# About this task
How many lines below contain the word "ReplayFilter"? Reply solely with the number.

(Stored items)
'''

Definition newRandomwtClientConn (args : randomwtClientArgs) (hour : Z) (tape : bytes)
    (deadline1 deadline2 : net_error) (writeErr : Links.write_result)
    (net : list (bytes * net_error))
  : option (result error randomwtConn) * list bytes :=
  match Drbg.NewSeed tape with
  | (Err e, _) => (Some (Err (SeedError e)), [])
  | (Panic p, _) => (Some (Panic p), [])
  | (Ok seed, tape) =>
      match new_app false seed, deadline1 with
      | Err e, _ => (Some (Err e), [])
      | Panic p, _ => (Some (Panic p), [])
      | _, Some e => (Some (Err (NetError e)), [])
      | Ok a, None =>
          let '(r, sent) := Randomwt.connClientHandshake false (ca_nodeID args)
            (ca_publicKey args) (ca_sessionKey args) hour tape writeErr net in
          (match r, deadline2 with
           | None, _ => None
           | Some (Err e), _ => Some (Err (LinkError e))
           | Some (Panic p), _ => Some (Panic p)
           | Some (Ok _), Some e => Some (Err (NetError e))
           | Some (Ok l), None => Some (Ok (mkConn a (ca_params args) (Some l)))
           end, sent)
      end
  end.

Definition Dial (args : randomwtClientArgs) (dialErr : net_error) (hour : Z) (tape : bytes)
    (deadline1 deadline2 : net_error) (writeErr : Links.write_result)
    (net : list (bytes * net_error))
  : option (result error randomwtConn) * (list bytes * bool) :=
  match dialErr with
  | Some e => (Some (Err (NetError e)), ([], false))
  | None =>
      let '(r, sent) := newRandomwtClientConn args hour tape deadline1 deadline2 writeErr net in
      (r, (sent, match r with Some (Err _) => true | _ => false end))
  end.

Definition closeAfterDelay := ObfsState.closeAfterDelay.

Definition WrapConn (sf : randomwtServerFactory) (tape : bytes) (startTime now : Z)
    (deadline1 deadline2 : net_error) (writeErr : Links.write_result) (deadline3 : net_error)
    (net : list (bytes * net_error * Z * Z)) (rf : ReplayFilter.ReplayFilter)
  : option (result error randomwtConn)
    * (list bytes * list ObfsState.action * ReplayFilter.ReplayFilter) :=
  match Ntor.NewKeypair true tape with
  | (Err e, _) => (Some (Err (NtorError e)), ([], [], rf))
  | (Panic p, _) => (Some (Panic p), ([], [], rf))
  | (Ok sessionKey, tape) =>
      match new_app true (lenSeed sf) with
      | Err e => (Some (Err e), ([], [], rf))
      | Panic p => (Some (Panic p), ([], [], rf))
      | Ok a =>
          let '(r, sent, rf) := Randomwt.connServerHandshake true (sf_nodeID sf)
            (sf_identityKey sf) sessionKey (lenSeed sf) tape deadline1 deadline2 writeErr net rf in
          match r with
          | None => (None, (sent, [], rf))
          | Some (Panic p) => (Some (Panic p), (sent, [], rf))
          | Some (Err e) => (Some (Err (LinkError e)),
              (sent, closeAfterDelay (closeDelay sf) startTime now deadline3, rf))
          | Some (Ok l) => (Some (Ok (mkConn a (sf_params sf) l)), (sent, [], rf))
          end
      end
  end.
End conns.

Section proofs.
Context `{SipHash} `{Curve25519Laws} `{Elligator} `{PtArgsLaws}.

Lemma Atoi_ok s v : Atoi.Atoi s = Some v -> Atoi.int_ok 64 v.
Proof.
  unfold Atoi.Atoi, Atoi.ParseInt. destruct (Atoi.signed s) as [z|]; [|done]. cbn.
  destruct (_ <=? z) eqn:?; destruct (z <? _) eqn:?; try done. cbn. intros. simplify_eq. by b2p.
Qed.

(** What a state that was accepted is made of. *)
Lemma wt_from_args_inv args w st w' :
  serverStateFromArgs args w = (Ok st, w') ->
  zlen (nodeID st) = Ntor.NodeIDLength /\ zlen (Ntor.public (identityKey st)) = Ntor.PublicKeyLength
  /\ cert st = serverCertFromState (nodeID st) (identityKey st)
  /\ let '(a, b, c, d) := ints (st_params st) in
     Atoi.int_ok 64 a /\ Atoi.int_ok 64 b /\ Atoi.int_ok 64 c /\ Atoi.int_ok 64 d.
Proof.
  unfold serverStateFromArgs. intros E. apply ObfsState.bind_inv in E as (js0 & w1 & _ & E).
  apply ObfsState.bind_inv in E as (js & w2 & E1 & E).
  apply ObfsState.bind_inv in E as (pf & w3 & _ & E).
  assert (Hi : Atoi.int_ok 64 (NClientReal js) /\ Atoi.int_ok 64 (NServerReal js)
            /\ Atoi.int_ok 64 (NClientFake js) /\ Atoi.int_ok 64 (NServerFake js)).
  { repeat (case_match; [|done]). mrun_in E1. simplify_eq. cbn.
    by repeat split; eapply Atoi_ok. }
  unfold serverStateFromJSONServerState in E.
  ObfsState.step E i. ObfsState.step E key. ObfsState.step E seed.
  repeat (case_match; [done|]).
  apply ObfsState.bind_inv in E as ([] & w5 & _ & E).
  apply ObfsState.bind_inv in E as ([] & w6 & _ & E). mrun_in E. simplify_eq. cbn.
  split; [by eapply ObfsState.id_length|]. split; [by eapply ObfsState.key_length|]. done.
Qed.

(** Look up the arguments in the goal. *)
Ltac get_args :=
  repeat match goal with
  | |- context [Get ?k (Add ?k _ _)] => rewrite (Get_Add k)
  | |- context [Get ?k (Add ?k' _ _)] => rewrite (Get_Add_ne k k') by discriminate
  | |- context [Get _ make_Args] => rewrite Get_make
  end; repeat change (default ?a None) with a.

Lemma draw_run {E A} (f : E -> error) (m : M bytes E A) w a t :
  m (tape w) = (Ok a, t) ->
  draw f m w = (Ok a, mkWorld t (state_file w) (bridge_file w) (outcomes w)).
Proof. unfold draw, on_part, map_err. by intros ->. Qed.

Lemma int_arg args k v w : Atoi.int_ok 64 v -> Get k args = Some (Atoi.Itoa v) ->
  ParseArgByKey args k (str "int") w = (Ok (IntArg v), w).
Proof. intros Hv Hk. unfold ParseArgByKey. rewrite Hk. cbn. by rewrite Atoi.Atoi_Itoa. Qed.

Lemma float_arg args k s x w : FloatText.ParseFloat FloatText.binary64 s = Some x ->
  Get k args = Some s -> ParseArgByKey args k (str "float64") w = (Ok (FloatArg x), w).
Proof.
  intros Hx Hk. unfold ParseArgByKey. rewrite Hk.
  change (bool_decide (map Strings.lower (str "float64") = str "int")) with false.
  change (bool_decide (map Strings.lower (str "float64") = str "float32")) with false.
  rewrite bool_decide_true by (by right). by rewrite Hx.
Qed.
(** C24: obfs3 delivers what is written, for both directions.  A side whose
    handshake read what its peer sends first, and that writes the messages [ms],
    sends bytes that the peer, however they are segmented, handshakes with and
    reads back: whatever sizes the calls of [Read] ask for, none fails, what they
    return is the front of the messages, and one blocks only when all of them were
    read.  (The padding must not contain the magic value by chance.) *)
Theorem obfs3_delivers init ta tb netA netB ca1 ca2 kb cb0 la b ms ns :
  (forall sent b, netWrite sent b = None) ->
  newConn netWrite init None None (GoNet.mkSock netA [] ta false) = Some (Ok tt, ca1) ->
  Writes netWrite (b :: ms) ca1 = Some (Ok tt, ca2) ->
  hello netWrite (start (negb init) netB tb) = Some (Ok kb, cb0) ->
  GoNet.stream netA (concat (GoNet.sent (net cb0)) ++ la) ->
  GoNet.stream netB (concat (GoNet.sent (net ca2))) ->
  magic_unique (GoNet.sent (net ca2)) ->
  Forall (fun n => 0 <= n) ns ->
  exists cb1 outs r,
    newConn netWrite (negb init) None None (GoNet.mkSock netB [] tb false) = Some (Ok tt, cb1)
    /\ Reads ns cb1 = (outs, r)
    /\ ((r = Some (Ok tt) /\ concat outs `prefix_of` concat (b :: ms))
        \/ (r = None /\ concat outs = concat (b :: ms))).
Proof.
  intros Hw Ha1 Ha2 Hb0 HsA HsB Hmu Hns.
  destruct (obfs3_hello_inv _ Hw _ _ _ _ _ Hb0) as (xb & padB & tb' & Gb & _ & Eb0).
  rewrite Eb0 in HsA. cbn [net GoNet.sent concat] in HsA. rewrite app_nil_r, <- app_assoc in HsA.
  destruct (UniformDH.exchange _ _ _ _ Gb Gb) as (Lb & _).
  destruct (newConn_inv _ Hw _ _ _ _ _ _ Lb HsA Ha1) as (ka & ca0 & pb & ss & Ha0 & Hpb & Hss).
  destruct (obfs3_hello_inv _ Hw _ _ _ _ _ Ha0) as (xa & padA & ta' & Ga & LpadA & Ea0).
  destruct (UniformDH.exchange _ _ _ _ Ga Gb) as (La & _ & pa & pb' & ss' & Hpa & Hpb' & Hsa & Hsb & _).
  rewrite Hpb in Hpb'. injection Hpb' as <-. rewrite Hss in Hsa. injection Hsa as <-.
  destruct (obfs3_newConn_ok _ Hw _ _ _ _ _ _ _ _ _ Ha0 Lb Hpb Hss HsA) as (incA & _ & E1).
  rewrite Ha1 in E1. injection E1 as ->.
  eapply (Writes_magic _ Hw) in Ha2 as (pad2 & cts & Lp2 & Es & Ec); [|reflexivity|reflexivity].
  cbn [net GoNet.sent] in Es. rewrite Ea0 in Es. cbn [net GoNet.sent app] in Es.
  rewrite Es in HsB, Hmu. cbn [concat] in HsB. rewrite Ec, <- !app_assoc in HsB.
  unfold magic_unique in Hmu. cbv zeta in Hmu.
  assert (Ln : zlen (pad2 ++ magic init ss) - 32 = zlen pad2) by (zlen_simpl; rewrite zlen_magic; lia).
  rewrite Ln, zdrop_app, ztake_app, zdrop_app in Hmu by done.
  destruct (obfs3_newConn_ok _ Hw _ _ _ _ _ _ _ _ _ Hb0 La Hpa Hsb HsB) as (incB & HsB' & E2).
  eexists. edestruct (Reads_first ns) as (outs & r & Er & Ho); [exact Hns|..|eexists outs, r; split; [exact E2|];
    split; [exact Er|]]; rewrite ?negb_involutive; try reflexivity.
  - cbn [net GoNet.incoming]. rewrite app_assoc in HsB'. exact HsB'.
  - done.
  - apply zlen_magic.
  - zlen_simpl. change (maxPadding / 2) with 4097 in *. unfold maxPadding. lia.
  - rewrite Ctr.xor_from_twice in Ho. exact Ho.
Qed.
End theorems.
End Obfs3.
(* ===== verification/Const25519.v ===== *)
(** * The constants of [internal/edwards25519/const.go]

    [d], [2 d], the square root of minus one, the Montgomery coefficient [A],
    the odd multiples [bi] of the base point, and the table
    [base[i][j] = (j + 1) * 256^i * B], one definition for each of its rows. *)
From S2P Require Import Prelude Field25519.
Import Field25519.

Module Const25519.

(** [type PreComputedGroupElement struct]: [(y+x, y-x, 2dxy)]. *)
Record PreComputedGroupElement := Pre {
  yPlusX : FieldElement; yMinusX : FieldElement; xy2d : FieldElement
}.

Definition d : FieldElement :=
  Fe (-10913610) 13857413 (-15372611) 6949391 114729 (-8787816) (-6275908) (-3247719) (-18696448) (-12055116).
Definition d2 : FieldElement :=
  Fe (-21827239) (-5839606) (-30745221) 13898782 229458 15978800 (-12551817) (-6495438) 29715968 9444199.
Definition SqrtM1 : FieldElement :=
  Fe (-32595792) (-7943725) 9377950 3500415 12389472 (-272473) (-25146209) (-2005654) 326686 11406482.
Definition A : FieldElement :=
  Fe 486662 0 0 0 0 0 0 0 0 0.

Definition bi : list PreComputedGroupElement := [
  Pre (Fe 25967493 (-14356035) 29566456 3660896 (-12694345) 4014787 27544626 (-11754271) (-6079156) 2047605)
      (Fe (-12545711) 934262 (-2722910) 3049990 (-727428) 9406986 12720692 5043384 19500929 (-15469378))
      (Fe (-8738181) 4489570 9688441 (-14785194) 10184609 (-12363380) 29287919 11864899 (-24514362) (-4438546));
  Pre (Fe 15636291 (-9688557) 24204773 (-7912398) 616977 (-16685262) 27787600 (-14772189) 28944400 (-1550024))
      (Fe 16568933 4717097 (-11556148) (-1102322) 15682896 (-11807043) 16354577 (-11775962) 7689662 11199574)
      (Fe 30464156 (-5976125) (-11779434) (-15670865) 23220365 15915852 7512774 10017326 (-17749093) (-9920357));
  Pre (Fe 10861363 11473154 27284546 1981175 (-30064349) 12577861 32867885 14515107 (-15438304) 10819380)
      (Fe 4708026 6336745 20377586 9066809 (-11272109) 6594696 (-25653668) 12483688 (-12668491) 5581306)
      (Fe 19563160 16186464 (-29386857) 4097519 10237984 (-4348115) 28542350 13850243 (-23678021) (-15815942));
  Pre (Fe 5153746 9909285 1723747 (-2777874) 30523605 5516873 19480852 5230134 (-23952439) (-15175766))
      (Fe (-30269007) (-3463509) 7665486 10083793 28475525 1649722 20654025 16520125 30598449 7715701)
      (Fe 28881845 14381568 9657904 3680757 (-20181635) 7843316 (-31400660) 1370708 29794553 (-1409300));
  Pre (Fe (-22518993) (-6692182) 14201702 (-8745502) (-23510406) 8844726 18474211 (-1361450) (-13062696) 13821877)
      (Fe (-6455177) (-7839871) 3374702 (-4740862) (-27098617) (-10571707) 31655028 (-7212327) 18853322 (-14220951))
      (Fe 4566830 (-12963868) (-28974889) (-12240689) (-7602672) (-2830569) (-8514358) (-10431137) 2207753 (-3209784));
  Pre (Fe (-25154831) (-4185821) 29681144 7868801 (-6854661) (-9423865) (-12437364) (-663000) (-31111463) (-16132436))
      (Fe 25576264 (-2703214) 7349804 (-11814844) 16472782 9300885 3844789 15725684 171356 6466918)
      (Fe 23103977 13316479 9739013 (-16149481) 817875 (-15038942) 8965339 (-14088058) (-30714912) 16193877);
  Pre (Fe (-33521811) 3180713 (-2394130) 14003687 (-16903474) (-16270840) 17238398 4729455 (-18074513) 9256800)
      (Fe (-25182317) (-4174131) 32336398 5036987 (-21236817) 11360617 22616405 9761698 (-19827198) 630305)
      (Fe (-13720693) 2639453 (-24237460) (-7406481) 9494427 (-5774029) (-6554551) (-15960994) (-2449256) (-14291300));
  Pre (Fe (-3151181) (-5046075) 9282714 6866145 (-31907062) (-863023) (-18940575) 15033784 25105118 (-7894876))
      (Fe (-24326370) 15950226 (-31801215) (-14592823) (-11662737) (-5090925) 1573892 (-2625887) 2198790 (-15804619))
      (Fe (-3099351) 10324967 (-2241613) 7453183 (-5446979) (-2735503) (-13812022) (-16236442) (-32461234) (-12290683)) ].
(* ===== verification/EdwardsCurve.v ===== *)
(** * The group that [internal/edwards25519] computes in

    Affine points of [-x^2 + y^2 = 1 + d x^2 y^2] modulo [p], with the addition
    law the extended coordinates implement.  It is the abstract specification
    of the group operations of [edwards25519.go]: a group, whose scalar multiples
    [GeScalarMultBase] computes. *)
From S2P Require Import Prelude Field25519 Prime25519 Const25519.
Import Field25519.
#[local] Open Scope int_scope.

(** ** Points *)

Definition dd : Z := eval Const25519.d.
#[global] Arguments dd : simpl never.
Definition point : Type := Z * Z.

Definition on_curve (P : point) : Prop :=
  let '(x, y) := P in y * y - x * x == 1 + dd * (x * x) * (y * y).
Definition peq (P Q : point) : Prop := fst P == fst Q /\ snd P == snd Q.
Infix "≃" := peq (at level 70, no associativity) : int_scope.

#[export] Instance peq_equiv : Equivalence peq.
Proof.
  split.
  - by intros P.
  - by intros P Q [E F].
  - intros P Q R [E1 F1] [E2 F2]. split; by etransitivity.
Qed.
#[export] Instance pair_peq : Proper (eqm ==> eqm ==> peq) (@pair Z Z).
Proof. intros x x' E y y' F. split; assumption. Qed.
#[export] Instance on_curve_proper : Proper (peq ==> iff) on_curve.
Proof. intros [x y] [x' y'] [E F]. cbn [fst snd] in *. unfold on_curve. by rewrite E, F. Qed.

Definition O : point := (0, 1).
Definition neg (P : point) : point := (- fst P, snd P).
(** [x = (x1 y2 + y1 x2) / (1 + d x1 x2 y1 y2)],
    [y = (y1 y2 + x1 x2) / (1 - d x1 x2 y1 y2)]. *)
Definition add (P Q : point) : point :=
  let '(x1, y1) := P in
  let '(x2, y2) := Q in
  let k := dd * x1 * x2 * y1 * y2 in
  ((x1 * y2 + y1 * x2) * inv (1 + k), (y1 * y2 + x1 * x2) * inv (1 - k)).

#[export] Instance neg_proper : Proper (peq ==> peq) neg.
Proof. intros [x y] [x' y'] [E F]. split; cbn [fst snd neg] in *; [by rewrite E|done]. Qed.
#[export] Instance add_proper : Proper (peq ==> peq ==> peq) add.
Proof.
  intros [x y] [x' y'] [E F] [u v] [u' v'] [G H]. cbn [fst snd] in *.
  unfold add. split; cbn [fst snd]; by rewrite E, F, G, H.
Qed.

(** ** The addition law is complete *)

Lemma dd_nonsquare : chi_spec dd == -1.
Proof. rewrite <- (eqm_mod dd). apply chi_eval; [done|by vm_compute]. Qed.
Definition ii : Z := eval Const25519.SqrtM1.
Lemma ii_square : ii * ii == -1.
Proof. apply eqm_iff. by vm_compute. Qed.
Lemma nz_dd : nz dd.
Proof. apply chi_nz. right. exact dd_nonsquare. Qed.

'''

# Solved exercise
2